San Mamés (also known as Nuevo San Mamés or San Mames Barria) is an all-seater football stadium in Rafael Moreno Pitxitxi Kalea, Bilbao, Basque Country, Spain. Inaugurated on 16 September 2013, the stadium replaced the "old" San Mamés as the home of Athletic Bilbao. With a capacity of 53,331 seats, San Mamés is the 7th-largest stadium in Spain and the largest in the Basque Country.

History

Planning and construction
The first stages of planning occurred as early as 2004, with initial contracts signed late on in 2006, after receiving approval to build in March 2006. The new stadium was to be built next to the existing San Mamés on land that was occupied until 2003 by the Bilbao International Trade Fair.

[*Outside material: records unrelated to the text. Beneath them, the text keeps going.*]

Definition mismatch {T} : result T := inl (Foreign "cannot unmarshal").

Definition is_null (n : Node) : bool := bool_decide (yaml.Tag n = yaml.nullTag).

(** A null node leaves the fresh value as it is; any other scalar gives its
    text to a string. *)
Definition refString (n : Node) : result string :=
  match yaml.Kind n with
  | yaml.ScalarNode => if is_null n then inr "" else inr (yaml.Value n)
  | _ => mismatch
  end.

Definition refBool (n : Node) : result bool :=
  match yaml.Kind n with
  | yaml.ScalarNode =>
      if is_null n then inr false
      else if bool_decide (yaml.Tag n = yaml.boolTag ∧ yaml.Value n = "true") then inr true
      else if bool_decide (yaml.Tag n = yaml.boolTag ∧ yaml.Value n = "false") then inr false
      else mismatch
  | _ => mismatch
  end.

Fixpoint each {A B} (f : A → result B) (l : list A) : result (list B) :=
  match l with
  | [] => inr []
  | a :: l =>
      match f a, each f l with
      | inr b, inr bs => inr (b :: bs)
      | inl e, _ => inl e
      | _, inl e => inl e
      end
  end.

Definition refStrings (n : Node) : result (list string) :=
  match yaml.Kind n with
  | yaml.SequenceNode => each refString (yaml.Content n)
  | yaml.ScalarNode => if is_null n then inr [] else mismatch
  | _ => mismatch
  end.

Definition refVar (kv : Node * Node) : result (string * string) :=
  match refString (snd kv) with
  | inr s => inr (yaml.Value (fst kv), s)
  | inl e => inl e
  end.

Definition refVars (n : Node) : result (option VarsT) :=
  match yaml.Kind n with
  | yaml.MappingNode =>
      match each refVar (yaml.pairs (yaml.Content n)) with
      | inr vs => inr (Some vs)
      | inl e => inl e
      end
  | yaml.ScalarNode => if is_null n then inr None else mismatch
  | _ => mismatch
  end.

(** The value of the first entry with the key [name]. *)
Fixpoint lookup_entry (name : string) (ps : list (Node * Node)) : option Node :=
  match ps with
  | [] => None
  | (k, v) :: ps => if bool_decide (yaml.Value k = name) then Some v else lookup_entry name ps
  end.

(** A field of the struct: the entry of its key, decoded, or the zero value. *)
Definition field {T} (decode : Node → result T) (zero : T) (name : string) (n : Node)
    : result T :=
  match lookup_entry name (yaml.pairs (yaml.Content n)) with
  | Some v => decode v
  | None => inr zero
  end.

Definition refStruct (n : Node) : result (includedTaskfile.t VarsT) :=
  if bool_decide (yaml.Kind n = yaml.MappingNode ∧ yaml.plain_keys n ∧ NoDup (yaml.keys n))
  then
    match field refString "" "taskfile" n, field refString "" "dir" n,
          field refBool false "optional" n, field refBool false "internal" n,
          field refBool false "flatten" n, field refStrings [] "aliases" n,
          field refVars None "vars" n with
    | inr taskfile, inr dir, inr optional, inr internal, inr flatten, inr aliases, inr vars =>
        inr (includedTaskfile.mk taskfile dir optional internal flatten aliases vars)
    | _, _, _, _, _, _, _ => mismatch
    end
  else mismatch.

On 26 May 2010 at 12:00 the ground-breaking ceremony took place at San Mamés. The event was attended by: the Lehendakari of the Basque Country, Patxi López; the Deputy-General of Biscay, José Luis Bilbao; the Mayor of Bilbao, Iñaki Azkuna; the Chairman of Bilbao Bizkaia Kutxa, Mario Fernández; the President of the Royal Spanish Football Federation, Ángel María Villar and the President of Athletic Club, Fernando García Macua.

In a symbolic display, a piece of turf and a brick from the facade were removed from the old stadium and carried to the adjacent construction site by a human chain including famous players Iribar, Larrazábal, Iturraspe and Muniain as well as members of the youth system, the women's team, the reserve team and its oldest and youngest registered supporters.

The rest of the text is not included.